WHAT YOU ARE ASKED TO DO: Print the records below from the first line through the line containing "Theorem call_checks_the_rank_only (cnn", both included, word for word.

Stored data
#####
(** C10.  On a rank-2 input whose second dimension is not [max_seq_len], the
    assertion of either model's call passes: the outcome of the call is
    whatever applying the Keras model yields, and it is never the
    AssertionError of this code. *)
Theorem call_checks_the_rank_only (cnn : TextCNN.t) (rcnn : TextRCNN.t)
    (batch len : Z) :
  len <> TextCNN.self_max_seq_len cnn ->
  len <> TextRCNN.self_max_seq_len rcnn ->
  snd (TextCNN.call cnn [batch; len])
  = Keras.Model_call (TextCNN.self_model cnn) [batch; len] /\
  snd (TextCNN.call cnn [batch; len]) <> Raise AssertionError /\
  snd (TextRCNN.call rcnn [batch; len])
  = Keras.Model_call (TextRCNN.self_model rcnn) [batch; len] /\
  snd (TextRCNN.call rcnn [batch; len]) <> Raise AssertionError.
Proof.
  intros _ _. unfold TextCNN.call, TextRCNN.call.
  cbn [List.length Nat.eqb snd].
  repeat split; try reflexivity; apply Model_call_not_AssertionError.
Qed.

Lemma call_checks_the_rank_only_witness :
  snd (TextCNN.call (proj1_sig cnn_small_built) [2; 7])
  = Keras.Model_call (TextCNN.self_model (proj1_sig cnn_small_built)) [2; 7]
  /\
  snd (TextCNN.call (proj1_sig cnn_small_built) [2; 7])
  <> Raise AssertionError /\
  snd (TextRCNN.call (proj1_sig rcnn_small_built) [2; 7])
  = Keras.Model_call (TextRCNN.self_model (proj1_sig rcnn_small_built)) [2; 7]
  /\
  snd (TextRCNN.call (proj1_sig rcnn_small_built) [2; 7])
  <> Raise AssertionError.
Proof.
  apply (call_checks_the_rank_only (proj1_sig cnn_small_built)
           (proj1_sig rcnn_small_built) 2 7).
  - simpl. lia.
  - simpl. lia.
Defined.

(* ================================================================== *)
(** * Further properties of the two constructors *)

(** ** The dense stack *)

Lemma apply_layers_app (l1 l2 : list Keras.layer) (x : Keras.tensor) :
  Utils.apply_layers (l1 ++ l2) x
  = Py.bind (Utils.apply_layers l1 x) (Utils.apply_layers l2).
Proof.
  unfold Utils.apply_layers. revert x.
  induction l1 as [| l rest IH]; intros x; cbn [app foldM].
  - reflexivity.
  - destruct (Keras.call l x) as [x' | e]; cbn [Py.bind].
    + apply IH.
    + reflexivity.
Qed.

Lemma hidden_layers_inv_stack (fw : Keras.framework) (act : string) (dr : Q)
    (prev : Z) (units : list Z) (ls : list Keras.layer) :
  Utils.hidden_layers fw act dr prev units = Ok ls ->
  ls = dense_stack act dr prev units.
Proof.
  revert prev ls. induction units as [| n rest IH]; intros prev ls H.
  - inversion H. reflexivity.
  - cbn [Utils.hidden_layers] in H. cbv zeta in H.
    step H as drop Edrop. step H as more Emore.
    inversion H; subst ls; clear H.
    cbn [dense_stack]. rewrite <- (IH _ _ Emore).
    destruct (Qgtb dr 0).
    + step Edrop as d Ed. inversion Edrop; subst drop.
      unfold Keras.new_Dropout in Ed.
      destruct (Keras.dropout_rate_ok fw dr); [| discriminate].
      inversion Ed. reflexivity.
    + inversion Edrop. reflexivity.
Qed.
(** X13.  The summary of a response is consistent with its parts: the
    order count and the sold total are taken over all order lines of the
    request, of which the response lists the first hundred; the sold total is
    also the sum of the sold quantities of the returned updates; there is
    one update per affected MSKU; and the out-of-stock count is at most
    that. *)
Theorem process_orders_summary (req : Request) (st : State) :
  match fst (process_orders req st) with
  | Status500 _ => files req = None
  | Status400 _ => exists fs, files req = Some fs /\ masterDataGuard fs st = None
  | Status200 summary inventoryUpdates processedOrders unmappedSkus =>
      Summary.totalOrdersProcessed summary = length (requestLines st req) /\
      processedOrders = take 100 (requestLines st req) /\
      (length processedOrders <= 100)%nat /\
      Summary.totalQuantitySold summary =
        total (map ProcessedOrder.quantity (requestLines st req)) /\
      Summary.totalQuantitySold summary =
        total (map InventoryUpdate.soldQuantity inventoryUpdates) /\
      Summary.uniqueMskusAffected summary = length inventoryUpdates /\
      (Summary.outOfStockItems summary <= length inventoryUpdates)%nat /\
      Summary.unmappedSkusCount summary = length unmappedSkus
  end.
Proof.
  unfold process_orders, requestLines, passesGuard.
  destruct (files req) as [fs|]; [| done].
  destruct (masterDataGuard fs st) as [st1|] eqn:Hg; [| by exists fs].
  set (batches := processOrderFiles (resetInventory st1) (Files.orderFiles fs)).
  destruct (updateInventoryWithSales_sold (Batches.combinedMsquMap batches)
              (resetInventory st1)) as [Hsold Hlen].
  destruct (updateInventoryWithSales (Batches.combinedMsquMap batches) (resetInventory st1))
    as [ups st3].
  cbn [fst] in *. cbn [Summary.totalOrdersProcessed Summary.totalQuantitySold
                       Summary.uniqueMskusAffected Summary.outOfStockItems
                       Summary.unmappedSkusCount].
  split_and!; try done.
  - rewrite length_take. lia.
  - apply processOrderFiles_sum.
  - apply length_filter.
Qed.

(** ** The updates a request reports *)

Lemma agrees_other (st st' : State) (u : InventoryUpdate.t) :
  currentInventory st' = currentInventory st ->
  ledger_get st' (InventoryUpdate.msku u) = ledger_get st (InventoryUpdate.msku u) ->
  agrees st u -> agrees st' u.
Proof.
  unfold agrees, currentStockOf. intros Hc Hl.
  destruct (InventoryUpdate.notInInventory u); by rewrite ?Hc, ?Hl.
Qed.

Lemma updateInventoryWithSales_entry_agrees
  (ups : list InventoryUpdate.t) (st : State) (msku : string) (sold : Z) :
  wf st ->
  exists u,
    fst (updateInventoryWithSales_entry (ups, st) (msku, sold)) = ups ++ [u] /\
    InventoryUpdate.msku u = msku /\
    agrees (snd (updateInventoryWithSales_entry (ups, st) (msku, sold))) u /\
    (InventoryUpdate.notInInventory u = false ->
     InventoryUpdate.isOutOfStock u = Js.num_eq (InventoryUpdate.newStock u) (Num 0)).
Proof.
  intros Hwf.
  destruct (updateInventoryWithSales_entry_state ups st msku sold Hwf)
    as (_ & Hcur & _ & _ & _ & _ & Hl).
  specialize (Hl msku). rewrite bool_decide_eq_true_2 in Hl by done.
  revert Hcur Hl. unfold updateInventoryWithSales_entry, agrees, currentStockOf.
  destruct (JsMap.get msku (currentInventory st)) as [r|] eqn:Hg.
  - destruct (lookup_lt_is_Some_2 (heap st) r) as [item Hr].
    { eapply wf_cur_alloc; eauto. }
    rewrite Hr. cbn [fst snd]. intros Hcur Hl. eexists. split; [done |].
    cbn [InventoryUpdate.msku InventoryUpdate.notInInventory InventoryUpdate.newStock
         InventoryUpdate.isOutOfStock].
    split_and!; try done. rewrite Hl. unfold ledger_get. by rewrite Hg, Hr.
  - cbn [fst snd]. intros _ _. eexists. split; [done |]. cbn. by rewrite Hg.
Qed.
(** * The rule-based entity resolution engine of the IIoT fault-report analyzer

    A shallow embedding of [src/istok_nlp.py] (class [IIoTAnalyzer]) and of
    the urgency and identifier helpers of [src/NLP_with_spaCy.py] (class
    [EquipmentFailureAnalyzer]).

    Python strings are kept as UTF-8 byte strings.  The morphological
    analyzer (pymorphy), the spaCy pipeline and the wall clock are outside
    the repository: they enter the model as values the analyzer carries or
    receives, never as fixed functions.  Python exceptions are explicit: a
    computation that may raise has type [result A].

    The methods are modelled twice.  First with the libraries read as
    tables, which is enough for what a method returns.  Then, for
    [analyze_text] and what it calls, as actions on a store (module [Run]),
    where a call of a library is an event that may change the state of
    the libraries: that is where two runs are compared and where "writes
    no state" is a statement.  The two agree (lemma
    [run_refines_analyze_text]). *)

From Stdlib Require Import String Ascii NArith.
From stdpp Require Import base strings list gmap.

Open Scope string_scope.
Open Scope list_scope.

(** ** Exceptions *)

Inductive exn : Type :=
| AttributeError
| IndexError
| KeyError
| ValueError
| OtherError (msg : string).

Inductive result (A : Type) : Type :=
| Ok (a : A)
| Raise (e : exn).

Arguments Ok {A} a.
Arguments Raise {A} e.

#[global] Instance result_ret : MRet result := @Ok.

#[global] Instance result_bind : MBind result :=
  λ A B f m, match m with Ok a => f a | Raise e => Raise e end.

(** [try: body except Exception: handler] *)
Definition try_except {A} (body : result A) (handler : result A) : result A :=
  match body with
  | Ok v => Ok v
  | Raise _ => handler
  end.

(** A [for] loop without early exit: the body threads the loop state. *)
Fixpoint for_each {A S} (xs : list A) (body : A → S → result S) (s : S)
  : result S :=
  match xs with
  | [] => Ok s
  | x :: xs' => s' ← body x s; for_each xs' body s'
  end.

Definition returns {A} (m : result A) : Prop := ∃ v, m = Ok v.

(** ** Python string operations *)

(** [needle in haystack] on strings. *)
Fixpoint is_in (needle haystack : string) : bool :=
  String.prefix needle haystack ||
  match haystack with
  | EmptyString => false
  | String _ rest => is_in needle rest
  end.

(** [x in xs] on a list of strings. *)
Definition in_list (x : string) (xs : list string) : bool :=
  bool_decide (x ∈ xs).

(** Truth value of a string and of an [Optional[str]]. *)
Definition truthy (s : string) : bool :=
  match s with EmptyString => false | _ => true end.

Definition truthy_opt (o : option string) : bool :=
  match o with Some s => truthy s | None => false end.

(** The characters (code points) of a UTF-8 string: a byte [10xxxxxx]
    continues the character before it. *)
Definition is_continuation (c : ascii) : bool :=
  let n := N_of_ascii c in (128 <=? n)%N && (n <? 192)%N.

Fixpoint chars (s : string) : list string :=
  match s with
  | EmptyString => []
  | String c rest =>
      match rest with
      | String c' _ =>
          if is_continuation c' then
            match chars rest with
            | h :: t => String c h :: t
            | [] => [String c EmptyString]
            end
          else String c EmptyString :: chars rest
      | EmptyString => [String c EmptyString]
      end
  end.

Definition join (cs : list string) : string :=
  fold_right String.append EmptyString cs.

(** The built-in methods whose tables live in the interpreter:
    [str.lower], [str.capitalize] and [str.isdigit] (on one character). *)
Class PyStr : Type := {
  lower : string → string;
  capitalize : string → string;
  isdigit : string → bool;
}.

(** [''.join(filter(str.isdigit, s))] and [any(c.isdigit() for c in s)]. *)
Definition digits_of `{PyStr} (s : string) : string :=
  join (filter (λ c, isdigit c = true) (chars s)).

Definition has_digit `{PyStr} (s : string) : bool :=
  existsb isdigit (chars s).

(** [list(s)] for a set [s] of strings: the order in which the hash table
    of the interpreter yields the elements of a set, given the order in
    which they were added.  Within one process it is a function of that
    order; it yields each element once. *)
Class PySet : Type := {
  set_list : list string → list string;
  set_list_elem : ∀ added x, x ∈ set_list added ↔ x ∈ added;
  set_list_nodup : ∀ added, NoDup (set_list added);
}.

(** *** The built-ins on the ASCII and Cyrillic blocks

    Used to run the analyzer on concrete reports.  Characters outside
    [A-Z], [0-9] and U+0400..U+045F are left as they are. *)

Definition of_code (n : N) : ascii := ascii_of_N n.

Definition lower_char (c : string) : string :=
  match c with
  | String a EmptyString =>
      let n := N_of_ascii a in
      if (65 <=? n)%N && (n <=? 90)%N then String (of_code (n + 32)) EmptyString
      else c
  | String a (String b EmptyString) =>
      let n := N_of_ascii b in
      if (N_of_ascii a =? 208)%N then
        if (144 <=? n)%N && (n <=? 159)%N
        then String (of_code 208) (String (of_code (n + 32)) EmptyString)
        else if (160 <=? n)%N && (n <=? 175)%N
        then String (of_code 209) (String (of_code (n - 32)) EmptyString)
        else if (128 <=? n)%N && (n <=? 143)%N
        then String (of_code 209) (String (of_code (n + 16)) EmptyString)
        else c
      else c
  | _ => c
  end.
(** C2.  With [kModeTrack] the mode bit [k], and the state tracker and
    thread data in place whenever tracking is on: for every result code,
    handle and capture mode, [EndCreateMethodCallCapture] completes and
    has appended the calling thread's call record to the trace sink, and
    so does [EndCommandListMethodCallCapture] for every command; the state
    tracker is left as it was whenever the tracking bit is clear, and with
    the bit set a command-list call hands it one [TrackCommand]. *)
Theorem call_record_emitted_in_every_mode
    (kModeTrack k : Z) (tid : ThreadId) (m : D3D12CaptureManager) :
  0 <= k -> kModeTrack = 2 ^ k -> tracking_ready kModeTrack tid m ->
  let record := {| record_thread := tid; record_data := GetThreadData tid m |} in
  (forall (result : HRESULT) (riid : IID) (handle : OutPtr) (create_object_wrapper : Ptr),
     exists m',
       EndCreateMethodCallCapture kModeTrack tid result riid handle create_object_wrapper m
         = Some m' /\
       trace_sink_ m' = trace_sink_ m ++ [record] /\
       (Z.testbit (GetCaptureMode m) k = false -> state_tracker_ m' = state_tracker_ m)) /\
  (forall (GetHandlesFunc GetHandlesArgs : Type) (list_wrapper : Ptr)
          (func : GetHandlesFunc) (args : GetHandlesArgs),
     exists m',
       EndCommandListMethodCallCapture kModeTrack tid list_wrapper func args m = Some m' /\
       trace_sink_ m' = trace_sink_ m ++ [record] /\
       (Z.testbit (GetCaptureMode m) k = false -> state_tracker_ m' = state_tracker_ m) /\
       (Z.testbit (GetCaptureMode m) k = true ->
          exists tracker thread_data,
            state_tracker_ m = Some tracker /\ GetThreadData tid m = Some thread_data /\
            state_tracker_ m' =
              Some {| received_calls :=
                        received_calls tracker ++
                        [TrackCommand GetHandlesFunc GetHandlesArgs list_wrapper
                           (call_id_ thread_data) (parameter_buffer_ thread_data)
                           func args] |})).
Proof.
  intros Hk Hmask Hready record.
  pose proof (tracking_tests_bit kModeTrack k m Hk Hmask) as Hbit.
  split.
  - intros result riid handle wrapper.
    destruct (end_create_completes kModeTrack k tid result riid
                handle wrapper m Hk Hmask Hready) as (m' & Hrun & Hclear).
    exists m'. split; [exact Hrun |]. split; [exact (end_create_emits _ _ _ _ _ _ _ _ Hrun) |].
    exact Hclear.
  - intros F A list_wrapper func args.
    destruct (tracking kModeTrack m) eqn:Htrack.
    + destruct (Hready Htrack) as [[tracker Htracker] [thread_data Hdata]].
      pose proof (end_command_list_tracking kModeTrack tid list_wrapper func args m Htrack)
        as Hrun.
      rewrite Htracker, Hdata in Hrun. cbn in Hrun.
      eexists. split; [exact Hrun |].
      split; [exact (end_command_list_emits _ _ _ _ _ _ _ Hrun) |].
      split; [intros Hoff; congruence |].
      intros _. exists tracker, thread_data. repeat split; assumption.
    + pose proof (end_command_list_not_tracking kModeTrack tid list_wrapper func args m Htrack)
        as Hrun.
      exists (EndMethodCallCapture tid m). split; [exact Hrun |].
      split; [reflexivity |]. split; [reflexivity | intros Hon; congruence].
Qed.
(** * Templated email dispatch service

    A shallow embedding of [email_system.email_service.service.EmailService]
    together with the content variants of
    [email_system.email_service.types] and the data models of
    [email_system.core.models], followed by the properties of the dispatch
    pipeline: per-recipient fault isolation, fatal failures of the plain
    send, the skip policy of batches, validation, the style-inlining
    fallback and service construction.

    Python values are embedded as follows: [str] is [string], [int] is [Z],
    [float] is a binary64 primitive float, [Optional[T]] is [option T], a
    dictionary built by the code is an insertion-ordered association list
    ([pydict]), a dictionary received from the caller is a [gmap].  Code
    that raises is embedded in a state-and-exception monad over the
    external world (clock, file system, template engine, style inliner,
    delivery provider) and the log. *)

From Stdlib Require Import ZArith Ascii String List Bool DecimalString.
From Stdlib Require Import PrimFloat SpecFloat FloatOps.
From stdpp Require Import gmap strings list.

Local Open Scope string_scope.
Local Open Scope Z_scope.
Local Open Scope list_scope.

(** ** Python values *)

(** The values that reach a template or a provider call. *)
#[local] Set Warnings "-register-all".
Inductive pyval :=
| PNone
| PBool (b : bool)
| PInt (z : Z)
| PStr (s : string)
| PList (l : list pyval)
| PDict (d : list (string * pyval)).
#[local] Set Warnings "register-all".

(** A [dict] with string keys, in insertion order. *)
Abbreviation pydict := (list (string * pyval)).

Module Dict.

(** [key in d] *)
Fixpoint mem (k : string) (d : pydict) : bool :=
  match d with
  | [] => false
  | (k', _) :: d' => if String.eqb k k' then true else mem k d'
  end.

(** [d.get(key)], [None] when the key is absent. *)
Fixpoint get (k : string) (d : pydict) : option pyval :=
  match d with
  | [] => None
  | (k', v) :: d' => if String.eqb k k' then Some v else get k d'
  end.

(** [d.get(key, default)] *)
Definition get_default (k : string) (dflt : pyval) (d : pydict) : pyval :=
  match get k d with
  | Some v => v
  | None => dflt
  end.

(** [d[key] = v]: an existing key keeps its position, a new key goes last. *)
Fixpoint set (k : string) (v : pyval) (d : pydict) : pydict :=
  match d with
  | [] => [(k, v)]
  | (k', v') :: d' =>
      if String.eqb k k' then (k, v) :: d' else (k', v') :: set k v d'
  end.

(** [d.update(other)] *)
Definition update (d other : pydict) : pydict :=
  fold_left (fun acc kv => set (fst kv) (snd kv) acc) other d.

(** The keys of [d], in order. *)
Definition keys (d : pydict) : list string := map fst d.

End Dict.

(** Truthiness of a [str] and of an [Optional[str]]. *)
Definition str_truthy (s : string) : bool := negb (String.eqb s "").

Definition opt_truthy (o : option string) : bool :=
  match o with
  | Some s => str_truthy s
  | None => false
  end.

(** [o or dflt] for an [Optional[str]] [o]. *)
Definition str_or (o : option string) (dflt : string) : string :=
  match o with
  | Some s => if str_truthy s then s else dflt
  | None => dflt
  end.

(** An [Optional[str]] as a template value. *)
Definition opt_str (o : option string) : pyval :=
  match o with
  | Some s => PStr s
  | None => PNone
  end.

(** [str(n)] for an integer. *)
Definition str_of_Z (z : Z) : string := NilZero.string_of_int (Z.to_int z).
#####
FINISHED EXERCISE:
(** C10.  On a rank-2 input whose second dimension is not [max_seq_len], the
    assertion of either model's call passes: the outcome of the call is
    whatever applying the Keras model yields, and it is never the
    AssertionError of this code. *)
Theorem call_checks_the_rank_only (cnn : TextCNN.t) (rcnn : TextRCNN.t)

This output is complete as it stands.